Met today with FHA's leadership team, which is composed of the clinicians and manager. Stacey and I have recognized the value of staying in close touch with leadership as the clinic traverses all the changes ahead. Late yesterday afternoon, we got wind that staff were reporting high stress levels at FHA. Stacey and I charted out the projects currently, or soon to be in process for the clinic. This list includes:
Open Access, Planned Care, Idealized Office Design Efficiency, Shared Care Plan, Alternative visits, HF and DM registries, Patient Centeredness, EMR, Millbrook upgrade, transcription changes, recovery from docu-scan and Millbrook implementations, a remodel on the horizon, and HIPAA regulatory remodeling. Phew! No wonder people were getting a little frantic!
This morning, we asked the clinicians what they've noticed as far as staff behavior. Their observations were that staff were expressing increased fragility, frustration, anger, sarcasm, fear, shock and anxiety.
Here's what the clinicians identified that seems to be helping:
Relationship building that is happening in the redesign teams
Quick fixes being addressed and attended to
Cross-function mixing of staff on teams
Adhering to team agreements up front
Role modeling
Everyone together in a room hearing the same thing at the same time (the most recent all-staff meeting)

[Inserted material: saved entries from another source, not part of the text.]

(* ===== verification/FormatProps.v ===== *)
(** Correctness of the formatter of log texts (Format.v): it stays in its
    buffer, arguments of conversions not marked public do not influence what
    is written, and formats with the usual conversions give the text the C
    standard describes, cut at the end of the buffer. *)

From S2P Require Import Prelude Common Utils Format.
From Stdlib Require Import Ascii.

(** Splits on the outermost condition. *)
Ltac outer_if := lazymatch goal with |- (if ?b then _ else _) = _ -> _ => destruct b end.

(** ** The stream *)

Lemma str_take_app_le n a b : Z.of_nat n <= slen a -> str_take n (a +:+ b) = str_take n a.
Proof.
  revert n; induction a as [|c a IH]; intros n Hn.
  { change (slen "") with 0 in Hn. by replace n with O by lia. }
  destruct n as [|n]; [by rewrite str_cons_app|]. rewrite slen_cons in Hn. rewrite str_cons_app. cbn [str_take].
  rewrite IH by lia. done.
Qed.

(** A stream over [n] bytes on which the text [t] has been written: it holds
    all of it, or what fits, and has then failed up to [k] times. *)
Definition written (n : nat) (k : Z) (t : string) (r : SecPrintfStream * Z) : Prop :=
  (slen t <= Z.of_nat n /\ r = (mkStream (Z.of_nat n - slen t) t, slen t)) \/
  (Z.of_nat n < slen t /\ - k <= st_count r.1 < 0 /\ st_text r.1 = str_take n t /\ r.2 = -1).
Lemma int_case_ref x signed (upper : bool) radix prefix v rest n :
  int_extra x signed radix ->
  prefix = (if negb signed && flagged c "#" && (radix =? 16) then (if upper then "0X" else "0x") else "") ->
  ref_arg lp64 signed (cv_size c) v = Some n ->
  let out := output_int lp64 char_signed (add_flags spec_attr x) (if upper then itoaUpperDigits else itoaLowerDigits) radix prefix in
  out true (v :: rest) = Some (ConvBreak, rest) /\
  exists a pre s, out false (v :: rest) = Some (ConvText a pre (Narrow s), rest) /\
    slen pre <= 2 /\ slen s <= 2 ^ 30 /\ layout a (padding_of a (slen s) (sign_prefix a pre)) (sign_prefix a pre) s
    = ref_int c (flagged c "-" || neg) w p signed radix (upper && (radix =? 16)) n.
Proof using Hw Hp.
  intros Hx Hpre Hn out.
  assert (Z.land x 0x8f = 0) as Hx8 by (destruct Hx as [[-> _]|[[-> _]|[-> _]]]; [done..|]; by destruct (flagged c "#")).
  destruct (spec_bits x Hx8) as (H1 & H2 & H3 & H4 & _).
  assert (sized (add_flags spec_attr x) signed (cv_size c)) as Hz.
  { assert (fbit x SECUREC_FLAG_SIGNED = signed /\ Z.land x 0x3f930 = 0 /\ Z.land x 0x100 = 0) as (? & ? & ?)
      by (destruct Hx as [(-> & -> & _)|[(-> & -> & _)|(-> & -> & _)]]; [done..|]; by destruct (flagged c "#")).
    exact (sized_add _ x false signed _ spec_sized ltac:(done) ltac:(done) ltac:(done)). }
  apply output_int_ref; try done.
  { destruct Hx as [(_ & _ & ->)|[(_ & _ & [-> | ->])|(_ & _ & ->)]]; auto. }
  rewrite has_flag_add. unfold has_flag, spec_attr. cbn [fa_flags]. change (negb (Z.land ?x ?y =? 0)) with (fbit x y).
  rewrite spec_size_bits; [|each_char|done]. replace (fbit (size_flags _) _) with false by (by destruct (cv_size c)).
  destruct Hx as [(-> & _ & ->)|[(-> & _ & [-> | ->])|(-> & _ & ->)]]; try (by rewrite andb_false_r). by destruct (flagged c "#").
Qed.
(* ===== verification/SandboxLogger.v ===== *)
(** * The logger of the page switch log

    SandboxLogger (sandbox_logger.cpp): lines with their time and ids for the
    page switch log of an application, its status and the callbacks that are
    told of it. *)

From S2P Require Import Prelude Common Utils LogPrint SandboxFs LogFileManager LogQueue.
From Stdlib Require Import Ascii.

(** Snapshots; a directory is listed in some order, and [std::sort] sorts. *)
Inductive page_call : (manager -> sysM manager) -> Prop :=
| call_snapshot order std_sort localtime_r mktime print eventTime enablePackAll :
    (forall l, order l ≡ₚ l) -> (forall A (lt : A -> A -> bool) l, std_sort A lt l ≡ₚ l) ->
    page_call (fun m => LogFileManager.CreateSnapshot order std_sort localtime_r mktime print m eventTime enablePackAll;; mret m).

#[export] Instance page_files : FileManager manager := {|
  fm_WriteLog := LogFileManager.WriteLog;
  fm_Flush := LogFileManager.Flush;
  fm_Other := page_call;
|}.

Definition LOG_DIR : string := "/data/storage/el2/log/page_switch".
Definition LOG_FILE_PREFIX : string := "page_switch".
Definition LOG_FILE_SUFFIX : string := ".log".
Definition SNAPSHOT_LOG_DIR : string := LOG_DIR +:+ "/snapshot".
Definition SNAPSHOT_LOG_FILE_SUFFIX : string := ".log".
Definition PERSIST_FILE : string := LOG_DIR +:+ "/.persist_sandbox_log".
Definition MAX_SANDBOX_LOG_NUM : Z := 2.
Definition MAX_SANDBOX_LOG_FILE_SIZE : Z := 128 * 1024.
Definition SANDBOX_LOG_MMAP_SIZE : Z := 8 * 1024.
Definition MAX_LOG_LEN : Z := 1024.
Definition MIN_HAP_UID : Z := 10000.
Definition SUCCESS : Z := 0.
Definition ERROR_DISABLED : Z := -1.
Definition ERROR_INTERNAL : Z := -2.
Definition ERROR_INVALID_PARAM : Z := -3.

(** Callbacks are functions of the client, by their addresses. *)
Record logger := mkLogger {
  loggable_ : bool;
  isHap_ : bool;
  initialized_ : bool;
  callbacks_ : list nat;
  queue_ : queue manager;
}.

Definition set_queue (l : logger) (q : queue manager) : logger :=
  mkLogger (loggable_ l) (isHap_ l) (initialized_ l) (callbacks_ l) q.

Definition InitFileManager : LogFileConfig :=
  mkConfig LOG_DIR PERSIST_FILE LOG_FILE_PREFIX LOG_FILE_SUFFIX SNAPSHOT_LOG_DIR SNAPSHOT_LOG_FILE_SUFFIX
    MAX_SANDBOX_LOG_NUM MAX_SANDBOX_LOG_FILE_SIZE SANDBOX_LOG_MMAP_SIZE.

Definition IsHap (uid : Z) : bool := MIN_HAP_UID <=? uid.

(** The constructor. *)
Definition new_logger (uid : Z) : logger :=
  mkLogger false (IsHap uid) false [] (mkQueue [] false Waiting (new_manager InitFileManager)).

Section process.
Context (localtime_r : Z -> option tm) (getpid gettid : Z).

(** "%04d-%02d-%02d %02d:%02d:%02d.%03d  %5d  %5d " in 64 bytes. *)
Definition line_prefix (t : tm) (ms : Z) : option string :=
  let prefix :=
    zero_pad 4 (tm_year t + 1900) +:+ "-" +:+ zero_pad 2 (tm_mon t + 1) +:+ "-" +:+ zero_pad 2 (tm_mday t) +:+ " " +:+
    zero_pad 2 (tm_hour t) +:+ ":" +:+ zero_pad 2 (tm_min t) +:+ ":" +:+ zero_pad 2 (tm_sec t) +:+ "." +:+
    zero_pad 3 ms +:+ "  " +:+ setw " " 5 (to_string getpid) +:+ "  " +:+ setw " " 5 (to_string gettid) +:+ " " in
  if 63 <? slen prefix then None else Some prefix.

Definition DoWriteLog (msg : string) (l : logger) : sysM (logger * Z) :=
  now ← sys (fun w => (w, w_now w));
  let ms := now / 10 ^ 6 `mod` 1000 in
  match localtime_r (now / 10 ^ 9) with
  | None => mret (l, ERROR_INTERNAL)
  | Some t =>
      match line_prefix t ms with
      | None => mret (l, ERROR_INTERNAL)
      | Some prefix =>
          let fullMsg := end_line (prefix +:+ msg) in
          mret (set_queue l (AsyncWriteLog fullMsg (queue_ l)), SUCCESS)
      end
  end.

Definition WriteLog (str : string) (l : logger) : sysM (logger * Z) :=
  if negb (loggable_ l) then mret (l, ERROR_DISABLED)
  else DoWriteLog (str_take (Z.to_nat MAX_LOG_LEN) str) l.

(** [vsnprintf_s(buffer, MAX_LOG_LEN + 1, MAX_LOG_LEN, fmt, args)]: its result
    and the text in the buffer. *)
Definition WriteLogFmt (formatted : option (Z * string)) (l : logger) : sysM (logger * Z) :=
  if negb (loggable_ l) then mret (l, ERROR_DISABLED)
  else match formatted with
       | None => mret (l, ERROR_INVALID_PARAM)   (* fmt is null *)
       | Some (ret, buffer) =>
           let buffer := cstr buffer in
           if (ret =? -1) && negb (slen buffer =? MAX_LOG_LEN) then mret (l, ERROR_INVALID_PARAM)
           else DoWriteLog buffer l
       end.
End process.

(** The callbacks that are called, with the status, in order. *)
Definition NotifyStatusChanged (status : bool) (l : logger) : list (nat * bool) := (fun c => (c, status)) <$> callbacks_ l.

Section manager.
Context (order : list string -> list string) (std_sort : forall A, (A -> A -> bool) -> list A -> list A).

Definition SetStatus (program : string) (status : bool) (l : logger) : sysM (logger * list (nat * bool)) :=
  if negb (isHap_ l) then mret (l, []) else
  l ← (if negb (initialized_ l) && status then
         '(m, ok) ← LogFileManager.Initialize order std_sort program (files_ (queue_ l));
         mret (mkLogger (loggable_ l) (isHap_ l) ok (callbacks_ l)
                 (mkQueue (tasks_ (queue_ l)) (stop_ (queue_ l)) (worker_ (queue_ l)) m))
       else mret l);
  if negb (initialized_ l) then mret (l, []) else
  let oldStatus := loggable_ l in
  let l := mkLogger status (isHap_ l) (initialized_ l) (callbacks_ l) (queue_ l) in
  mret (l, if bool_decide (oldStatus = status) then [] else NotifyStatusChanged status l).

Context (localtime_r : Z -> option tm) (mktime : list Z -> option Z) (cJSON_PrintUnformatted : list string -> option string).

Definition CreateSnapshot (eventTime : Z) (enablePackAll : bool) (l : logger) : sysM (logger * option string) :=
  '(q, _) ← FlushLog (queue_ l);
  r ← LogFileManager.CreateSnapshot order std_sort localtime_r mktime cJSON_PrintUnformatted (files_ q) eventTime enablePackAll;
  mret (set_queue l q, r).
End manager.

(** A null callback is refused. *)
Definition RegisterCallback (callback : option nat) (l : logger) : logger * bool :=
  match callback with
  | None => (l, false)
  | Some c => (mkLogger (loggable_ l) (isHap_ l) (initialized_ l) (callbacks_ l ++ [c]) (queue_ l), true)
  end.

Fixpoint erase_first (c : nat) (l : list nat) : list nat :=
  match l with
  | [] => []
  | d :: l => if bool_decide (d = c) then l else d :: erase_first c l
  end.

Definition UnregisterCallback (callback : option nat) (l : logger) : logger :=
  match callback with
  | None => l
  | Some c => mkLogger (loggable_ l) (isHap_ l) (initialized_ l) (erase_first c (callbacks_ l)) (queue_ l)
  end.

Acknowledging the situation and the magnitude of the changes, regularly
Expressing gratitude to the staff
We agreed to schedule another all-staff information/sharing meeting in the next few weeks.
What I know from William Bridges excellent work, Managing Transitions, Making the Most of Change is that people benefit from the following in times of change and transition:
- knowing why this is happening -- and the benefits
- understanding the problem with the old way
- focus on the future rather than on the past
- keeping communication lines open
- sharing feelings and plans
- ceremonies to "let go" of the old
- defining what is over and what isn't
- support/caring
- gleaning ideas/ sharing ideas and support
- acknowledgment of the fear and chaos
- understanding that chaos is normal
- focusing on short-term goals
- rewarding small successes
- promoting personal responsibility
- converting complaints to action
- modeling new behaviors
- slowing down and enjoying the newness as much as possible
- mark the arrival of new beginnings with a celebration
- choosing new patterns before routines set in
- noticing the difference.
In addition, I believe this journey is a survivable one if we can just keep our eyes focused on the vision of excellent, patient-centered care and appreciate each other along the way.